C-Peptide Prevents Hyperglycemia-Induced Endothelial Apoptosis Through Inhibition of Reactive Oxygen Species―Mediated Transglutaminase 2 Activation

• Published in: Diabetes (New York, N.Y.) Vol. 62; no. 1; pp. 243 - 253
• Main Authors: MAHENDRA PRASAD BHATT, LIM, Young-Cheol, HWANG, Jongyun, NA, Sunghun, KIM, Young-Myeong, HA, Kwon-Soo
• Format: Journal Article
• Language: English
• Published: Alexandria, VA American Diabetes Association 01.01.2013
• Subjects: Animals; Apoptosis; Biological and medical sciences; C-Peptide - physiology; Calcium - metabolism; Care and treatment; Cell death; Cells, Cultured; Complications; Complications and side effects; Coronary vessels; Diabetes; Diabetes Mellitus, Experimental - metabolism; Diabetes Mellitus, Experimental - pathology; Diabetes. Impaired glucose tolerance; Diabetic neuropathy; Endocrine pancreas. Apud cells (diseases); Endocrinopathies; Enzyme Activation; Etiopathogenesis. Screening. Investigations.
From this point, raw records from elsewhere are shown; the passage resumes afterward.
(* ===== verification/Queue.v ===== *)
(** * The command queue (src/target/gsm/src/gsmd/atcmd.c, machine_gta01.c, gsmd.c)

    Making a command and submitting it; the part of atcmd.c that the rest of the
    daemon calls.  The part that talks to the modem is AtCmd.v. *)

From S2P Require Import Prelude CString Enums Wire LLParse Timers State.

(** ** Timers of the daemon *)

#[export] Instance gsmd_timers : TimerStore gsmd timer_cb := {
  timers := timer_list;
  set_timers := set_timer_list;
  itimer := kernel_timer;
  set_itimer := set_kernel_timer;
  now := clock;
  fresh := fresh_ref;
  talloc_ok := talloc
}.

(** ** Making a command *)

Definition NO_RESULT : Z := -255.

Definition fill_buf (cmd : list Z) (buflen : nat) : list Z :=
  take (buflen - 1) (cmd ++ replicate buflen 0) ++ [0].

(** A buffer of length 0 has no last byte to put the NUL in. *)
Definition atcmd_fill (cmd : list Z) (rlen : Z) (cb : option atcmd_cb) (c : ctx) (id : Z)
    (ct : option create_timer) : G (option gsmd_atcmd) :=
  let buflen := Z.max (Z.of_nat (length cmd)) rlen in
  ok ← talloc;
  if ok : bool then
    must (0 <? buflen) "the byte before an empty command buffer";;
    r ← fresh_ref;
    mret (Some (Atcmd r c cb NO_RESULT buflen (u16 id) None (default discard_timer ct) 0
                      (fill_buf cmd (Z.to_nat buflen))))
  else mret None.

(** [sprintf(cmd->buf, ...)] into the buffer of a command: it must fit. *)
Definition sprintf_buf (text : list Z) (c : gsmd_atcmd) : option gsmd_atcmd :=
  if (length text <? length (ac_buf c))%nat
  then Some (Atcmd (ac_ref c) (ac_ctx c) (ac_cb c) (ac_ret c) (ac_buflen c) (ac_id c)
               (ac_timeout c) (ac_create_timer c) (ac_cur c)
               (text ++ 0 :: drop (S (length text)) (ac_buf c)))
  else None.

(** What the daemon reads as a C string at [cmd->buf], and at [cmd->cur]. *)
Definition ac_text (c : gsmd_atcmd) : list Z := until0 (ac_buf c).
Definition ac_rest (c : gsmd_atcmd) : list Z := until0 (drop (ac_cur c) (ac_buf c)).

(** ** Submitting it *)

Definition atcmd_wake_pending_queue : G unit := modify (set_uart_write true).
Definition atcmd_wait_pending_queue : G unit := modify (set_uart_write false).

Definition is_empty {A} (l : list A) : bool := match l with [] => true | _ => false end.

(** [if (llist_empty(&g->busy_atcmds) && !llist_empty(&g->pending_atcmds)) wake] *)
Definition wake_if_idle : G unit :=
  s ← get;
  if is_empty (busy_atcmds s) && negb (is_empty (pending_atcmds s))
  then atcmd_wake_pending_queue else mret tt.

Definition append_pending (c : gsmd_atcmd) : G unit :=
  modify (λ s, set_pending_atcmds (pending_atcmds s ++ [c]) s);;
  wake_if_idle.

(** The GTA01 sends an empty line before every command; [atcmd_fill]'s result is
    not tested. *)
Definition atcmd_wakeup_modem : G Z :=
  c ← atcmd_fill (b " " ++ [CR]) 2 (Some CB_null_wakeup_cb) CtxGsmd 0 (Some wakeup_timer);
  c ← deref c "atcmd_wakeup_modem: no memory";
  append_pending c;;
  mret 0.

(** [machinepl->ex_submit]. *)
Definition has_ex_submit (m : machine) : bool :=
  match m with machine_gta01 => true | _ => false end.

Definition atcmd_submit (c : gsmd_atcmd) : G Z :=
  s ← get;
  m ← deref (machinepl s) "no machine plugin";
  (if has_ex_submit m then atcmd_wakeup_modem;; mret tt else mret tt);;
  append_pending c;;
  mret 0.

(** [if (!cmd) return -ENOMEM; return atcmd_submit(g, cmd);] *)
Definition submit_or_nomem (c : option gsmd_atcmd) : G Z :=
  match c with Some c => atcmd_submit c | None => mret (- ENOMEM) end.

Definition gsmd_simplecmd (cmdtxt : list Z) : G Z :=
  c ← atcmd_fill cmdtxt (Z.of_nat (length cmdtxt) + 1) (Some CB_gsmd_test_atcb) CtxNull 0 None;
  submit_or_nomem c.

(** [rc |= gsmd_simplecmd(...)] over a list of commands. *)
Fixpoint simplecmds (l : list (list Z)) : G Z :=
  match l with
  | [] => mret 0
  | t :: l' => rc ← gsmd_simplecmd t; rc' ← simplecmds l'; mret (Z.lor rc rc')
  end.

(** ** Powering the modem off (machine_gta01.c, machine_telit.c) *)


Definition power_off (text : list Z) (secs : Z) : G Z :=
  c ← atcmd_fill text 8 None CtxGsmd 0 (Some (poweroff_timer secs));
  match c with
  | None => mret (- ENOMEM)
  | Some c => append_pending c;; mret 0
  end.

Definition machine_power (text : list Z) (secs : Z) (power : Z) : G Z :=
  if power =? GSMD_MODEM_POWERUP then mret 0
  else if power =? GSMD_MODEM_POWERDOWN then power_off text secs
  else mret (- EINVAL).

Definition gta01_power : Z → G Z := machine_power (b "AT@POFF") 3.
Definition telit_power : Z → G Z := machine_power (b "AT#SHDN") 6.

Definition power_fn (m : machine) : option (Z → G Z) :=
  match m with
  | machine_gta01 => Some gta01_power
  | machine_telit => Some telit_power
  | _ => None
  end.

Lemma wake_if_idle_run s : wake_if_idle s =
  Ret tt (set_uart_write (uart_write s || (is_empty (busy_atcmds s) &&
                                          negb (is_empty (pending_atcmds s)))) s).
Proof.
  unfold wake_if_idle, atcmd_wake_pending_queue. run. destruct (_ && _); [by rewrite orb_true_r|].
  rewrite orb_false_r. by destruct s.
Qed.

Lemma append_pending_run c s : append_pending c s =
  Ret tt (set_uart_write (uart_write s || is_empty (busy_atcmds s))
            (set_pending_atcmds (pending_atcmds s ++ [c]) s)).
Proof.
  unfold append_pending. run. rewrite wake_if_idle_run.
  cbn [set_pending_atcmds uart_write busy_atcmds pending_atcmds].
  assert (is_empty (pending_atcmds s ++ [c]) = false) as -> by (by destruct (pending_atcmds s)).
  by rewrite andb_true_r.
Qed.

(** What they do when memory is not short. *)
Lemma talloc_run s : oracle s = [] → talloc s = Ret true s.
Proof. unfold talloc. by intros ->. Qed.

Lemma fill_buf_fits cmd n : (length cmd < n)%nat → fill_buf cmd n = cmd ++ replicate (n - length cmd) 0.
Proof.
  intros Hn. unfold fill_buf. rewrite take_app, take_ge, take_replicate, <- app_assoc by lia. f_equal.
  replace [0] with (replicate 1 0) by done. rewrite <- replicate_add. f_equal. lia.
Qed.

Definition filled (text : list Z) (rlen : Z) (cb : option atcmd_cb) (c : ctx) (id : Z)
    (ct : option create_timer) (s : gsmd) : gsmd_atcmd :=
  Atcmd (next_ref s) c cb NO_RESULT rlen (u16 id) None (default discard_timer ct) 0
    (text ++ replicate (Z.to_nat rlen - length text) 0).

Lemma atcmd_fill_run text rlen cb c id ct s : oracle s = [] → Z.of_nat (length text) < rlen →
  atcmd_fill text rlen cb c id ct s =
  Ret (Some (filled text rlen cb c id ct s)) (set_next_ref (next_ref s + 1) s).
Proof.
  intros Ho Hr. unfold atcmd_fill. rewrite (bind_step _ _ _ _ _ (talloc_run s Ho)), Z.max_r by lia.
  destruct (Z.ltb_spec 0 rlen); [|lia]. rewrite fill_buf_fits by lia. by run.
Qed.

Lemma atcmd_submit_run c pl s : machinepl s = Some pl → has_ex_submit pl = false →
  atcmd_submit c s = Ret 0 (set_uart_write (uart_write s || is_empty (busy_atcmds s))
                              (set_pending_atcmds (pending_atcmds s ++ [c]) s)).
Proof.
  intros Hm Hx. unfold atcmd_submit. run. rewrite Hm. run. rewrite Hx. run.
  by rewrite (bind_step _ _ _ _ _ (append_pending_run c s)).
Qed.

(** ** The effects of the rest of the daemon

    The callbacks, the parsers of unsolicited result codes and the handlers of
    requests change the daemon's state in a few ways only.  [Effects d R] says that
    the relation [R] holds across each of them, [d] being the client for which
    commands may be queued; so a handler keeps every such relation, whatever the
    property of the state it expresses. *)

Definition ctx_in (d c : ctx) : Prop := c = d ∨ c = CtxGsmd ∨ c = CtxNull.

Lemma ctx_in_refl d : ctx_in d d.
Proof. by left. Qed.
Lemma ctx_in_gsmd d : ctx_in d CtxGsmd.
Proof. right. by left. Qed.
Lemma ctx_in_null d : ctx_in d CtxNull.
Proof. right. by right. Qed.

(** What [append_pending] needs: a new command, of that client or the daemon. *)
Definition cmd_new (d : ctx) (c : gsmd_atcmd) : Prop := ctx_in d (ac_ctx c) ∧ ac_timeout c = None.

Class Effects (d : ctx) (R : gsmd → gsmd → Prop) : Prop := {
  eff_pre :: PreOrder R;
  eff_oracle l s : R s (set_oracle l s);
  eff_next_ref s : R s (set_next_ref (next_ref s + 1) s);
  eff_users r f s : (∀ u, gu_ref (f u) = gu_ref u) → R s (set_users (update_user r f (users s)) s);
  eff_append c : cmd_new d c → keeps R (append_pending c);
  eff_dev f s : R s (set_dev_state (f (dev_state s)) s);
  eff_alive v s : R s (set_alive_responded v s);
  eff_imsi v s : R s (set_imsi v s);
  eff_opname op s :
    R s (set_operators (filter (λ o, (op_mcc o, op_mnc o) ≠ (op_mcc op, op_mnc op)) (operators s) ++ [op]) s);
  eff_llp_flags v s : Z.testbit v 0 = lp_extended (llp s) →
    R s (set_llp (LLP (lp_state (llp s)) v (lp_buf (llp s))) s);
  eff_unsolicit arr s : (length arr + length (unsolicit s) < 256)%nat →
    R s (set_unsolicit (arr ++ unsolicit s) s)
}.

(** Timers too: one with a new address is added, one is removed, or one is
    registered again. *)
Definition unlinked (r : Z) (s : gsmd) : list (gsmd_timer timer_cb) :=
  filter (λ t, has_ref r t = false) (timer_list s).

Class TimerEffects (d : ctx) (R : gsmd → gsmd → Prop) : Prop := {
  teff :: Effects d R;
  eff_itimer it s : R s (set_kernel_timer it s);
  eff_unlink r s : R s (set_timer_list (unlinked r s) s);
  eff_create t s : tmr_ref t = next_ref s →
    R s (set_timer_list (timer_list s ++ [t]) (set_next_ref (next_ref s + 1) s));
  eff_move t s : existsb (has_ref (tmr_ref t)) (timer_list s) = true →
    R s (set_timer_list (unlinked (tmr_ref t) s ++ [t]) s)
}.

#[export] Hint Resolve ctx_in_refl ctx_in_gsmd ctx_in_null : keeps.
#[export] Hint Extern 1 (Effects _ _) => typeclasses eauto : keeps.
#[export] Hint Extern 1 (TimerEffects _ _) => typeclasses eauto : keeps.

Lemma keeps_talloc `{!Effects d R} : keeps R talloc.
Proof.
  intros s a s'. unfold talloc. destruct (oracle s); intros [= _ <-]; [reflexivity | apply eff_oracle].
Qed.
Lemma keeps_fresh_ref `{!Effects d R} : keeps R fresh_ref.
Proof. intros s a s' [= _ <-]. apply eff_next_ref. Qed.
Lemma keeps_user_of `{!Effects d R} c : keeps R (user_of c).
Proof. unfold user_of. solve_keeps. Qed.
Lemma keeps_gsmd_of `{!Effects d R} c : keeps R (gsmd_of c).
Proof. unfold gsmd_of. solve_keeps. Qed.
Lemma keeps_set_dev `{!Effects d R} f : keeps R (set_dev f).
Proof. apply keeps_modify. intros s. apply eff_dev. Qed.
#[export] Hint Resolve keeps_talloc keeps_fresh_ref keeps_user_of keeps_gsmd_of keeps_set_dev : keeps.

Lemma keeps_atcmd_fill `{!Effects d R} cmd rlen cb c id ct : keeps R (atcmd_fill cmd rlen cb c id ct).
Proof. unfold atcmd_fill. solve_keeps. Qed.
Lemma keeps_append_pending `{!Effects d R} c : cmd_new d c → keeps R (append_pending c).
Proof. apply eff_append. Qed.
#[export] Hint Resolve keeps_atcmd_fill keeps_append_pending : keeps.

(** What [atcmd_fill] returns is new, and [sprintf] leaves it so. *)
Definition opt_new (d : ctx) (o : option gsmd_atcmd) : Prop :=
  match o with Some c => cmd_new d c | None => True end.

Lemma atcmd_fill_new d cmd rlen cb c id ct o :
  returns (atcmd_fill cmd rlen cb c id ct) o → ctx_in d c → opt_new d o.
Proof.
  unfold atcmd_fill. intros ([] & _ & H)%returns_bind Hc; [|by apply returns_mret in H as <-].
  apply returns_bind in H as (_ & _ & (r & _ & <-%returns_mret)%returns_bind). by split.
Qed.
Lemma opt_new_Some d c : opt_new d (Some c) → cmd_new d c.
Proof. done. Qed.
Lemma opt_new_deref d o why c :
  returns (deref (S := gsmd) o why) c → opt_new d o → cmd_new d c.
Proof. by intros ->%returns_deref. Qed.

Lemma sprintf_buf_new d text c c' : sprintf_buf text c = Some c' → cmd_new d c → cmd_new d c'.
Proof. unfold sprintf_buf. case_match; [|done]. by intros [= <-]. Qed.
Lemma sprintf_deref_new d text c c' why :
  returns (deref (S := gsmd) (sprintf_buf text c) why) c' → cmd_new d c → cmd_new d c'.
Proof. intros ?%returns_deref. by eapply sprintf_buf_new. Qed.
#[export] Hint Resolve atcmd_fill_new opt_new_Some opt_new_deref sprintf_deref_new : keeps.

Lemma keeps_atcmd_wakeup_modem `{!Effects d R} : keeps R atcmd_wakeup_modem.
Proof. unfold atcmd_wakeup_modem. solve_keeps. Qed.
#[export] Hint Resolve keeps_atcmd_wakeup_modem : keeps.
Lemma keeps_atcmd_submit `{!Effects d R} c : cmd_new d c → keeps R (atcmd_submit c).
Proof. intros ?. unfold atcmd_submit. solve_keeps. Qed.
#[export] Hint Resolve keeps_atcmd_submit : keeps.
Lemma keeps_submit_or_nomem `{!Effects d R} c : opt_new d c → keeps R (submit_or_nomem c).
Proof. intros ?. unfold submit_or_nomem. solve_keeps. Qed.
#[export] Hint Resolve keeps_submit_or_nomem : keeps.
Lemma keeps_gsmd_simplecmd `{!Effects d R} t : keeps R (gsmd_simplecmd t).
Proof. unfold gsmd_simplecmd. solve_keeps. Qed.
#[export] Hint Resolve keeps_gsmd_simplecmd : keeps.
Lemma keeps_simplecmds `{!Effects d R} l : keeps R (simplecmds l).
Proof. induction l; cbn [simplecmds]; solve_keeps; auto. Qed.
Lemma keeps_power_off `{!Effects d R} t n : keeps R (power_off t n).
Proof. unfold power_off. solve_keeps. Qed.
#[export] Hint Resolve keeps_simplecmds keeps_power_off : keeps.
Lemma keeps_machine_power `{!Effects d R} t n p : keeps R (machine_power t n p).
Proof. unfold machine_power. solve_keeps. Qed.
#[export] Hint Resolve keeps_machine_power : keeps.

(** The daemon's timers. *)
Lemma keeps_calc_next_expiration `{!TimerEffects d R} : keeps R calc_next_expiration.
Proof. unfold calc_next_expiration. solve_keeps. apply keeps_modify. intros s. apply eff_itimer. Qed.
Lemma calc_next_expiration_run s rc s' : calc_next_expiration s = Ret rc s' →
  ∃ it, s' = set_kernel_timer it s.
Proof.
  unfold calc_next_expiration. run. destruct (min_expiry _).
  - destruct (setitimer _ _ _) as [it ?]. run. intros [_ <-]%Ret_inj. by exists it.
  - intros [_ <-]%Ret_inj. exists (kernel_timer s). by destruct s.
Qed.

Lemma unlink_timer_run r s a s' : unlink_timer r s = Ret a s' →
  existsb (has_ref r) (timer_list s) = true ∧ s' = set_timer_list (unlinked r s) s.
Proof.
  unfold unlink_timer. run. cbn [timers gsmd_timers]. destruct (existsb _ _) eqn:E; [|done].
  run. by intros [_ <-]%Ret_inj.
Qed.

Lemma gsmd_timer_register_run t s rc s' : gsmd_timer_register t s = Ret rc s' →
  ∃ e it, s' = set_kernel_timer it (set_timer_list (timer_list s ++ [Timer (tmr_ref t) e (tmr_cb t)]) s).
Proof.
  unfold gsmd_timer_register. run. intros (? & ? & (it & ->)%calc_next_expiration_run & [_ <-]%Ret_inj)%bind_Ret.
  by eexists _, it.
Qed.

Lemma keeps_unlink_timer `{!TimerEffects d R} r : keeps R (unlink_timer r).
Proof. intros s a s' (_ & ->)%unlink_timer_run. apply eff_unlink. Qed.
#[export] Hint Resolve keeps_calc_next_expiration keeps_unlink_timer : keeps.
Lemma keeps_gsmd_timer_unregister `{!TimerEffects d R} r : keeps R (gsmd_timer_unregister r).
Proof. unfold gsmd_timer_unregister. solve_keeps. Qed.
Lemma keeps_gsmd_timer_create `{!TimerEffects d R} e cb : keeps R (gsmd_timer_create e cb).
Proof.
  unfold gsmd_timer_create. cbn [talloc_ok fresh gsmd_timers].
  apply keeps_bind; [typeclasses eauto | apply keeps_talloc|]. intros []; [|solve_keeps].
  intros s o s' (r & s1 & H1 & (rc & s2 & (e' & it & ->)%gsmd_timer_register_run & [_ <-]%Ret_inj)%bind_Ret)%bind_Ret.
  apply Ret_inj in H1 as [<- <-]. etrans; [|apply eff_itimer]. cbn. by apply eff_create.
Qed.
#[export] Hint Resolve keeps_gsmd_timer_create keeps_gsmd_timer_unregister : keeps.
Target tissue resistance; Genetic aspects; Glucose; Growth factors; GTP-Binding Proteins - antagonists & inhibitors; GTP-Binding Proteins - physiology; Health aspects; Human Umbilical Vein Endothelial Cells - pathology; Humans; Hyperglycemia; Hyperglycemia - pathology; Investigations; Kidney Cortex - pathology; Kinases; Male; Medical sciences; Mice; Mice, Inbred C57BL; Microscopy; Myocardium - pathology; Peptides; Phenols; Prevention; Reactive oxygen species; Reactive Oxygen Species - metabolism; Streptozocin; Transglutaminases; Transglutaminases - antagonists & inhibitors; Transglutaminases - physiology; Veins & arteries; South Korea; Endocrinopathy; Acyltransferases; Reactive oxygen species; Enzyme; Transferases; Diabetes mellitus; Aminoacyltransferases; C-Peptide; Endothelium; Hyperglycemia; Cell death; Blood vessel; Circulatory system; Inhibition; Protein-glutamine γ-glutamyltransferase; Apoptosis
• ISSN: 0012-1797; 1939-327X
• DOI: 10.2337/db12-0293

C-peptide is a bioactive peptide with a potentially protective role in diabetes complications; however, its molecular mechanism of protection against cardiovascular damage caused by hyperglycemia-induced apoptosis remains unclear. We investigated the protective mechanism of C-peptide against hyperglycemia-induced apoptosis using human umbilical vein endothelial cells and streptozotocin diabetic mice. High glucose (33 mmol/L) induced apoptotic cell death in endothelial cells via sequential elevation of intracellular Ca(2+) and reactive oxygen species (ROS) as well as subsequent activation of transglutaminase 2 (TG2). C-peptide (1 nmol/L) prevented endothelial cell death by inhibiting protein kinase C- and NADPH oxidase-dependent intracellular ROS generation and by abolishing high glucose-induced TG2 activation, without affecting intracellular Ca(2+) levels. Consistently, in the aorta of streptozotocin diabetic mice, hyperglycemia stimulated transamidating activity and endothelial cell apoptosis that was inhibited by C-peptide replacement therapy (35 pmol/min/kg) using osmotic pumps (control and diabetes, n = 8; diabetes + C-peptide, n = 7). In addition, C-peptide prevented hyperglycemia-induced activation of transamidation activity and apoptosis in the heart and renal cortex of streptozotocin diabetic mice. Thus, C-peptide protects endothelial cells from hyperglycemia-induced apoptotic cell death by inhibiting intracellular ROS-mediated activation of TG2. Furthermore, TG2 may be a promising avenue of therapeutic investigation to treat diabetic vasculopathies.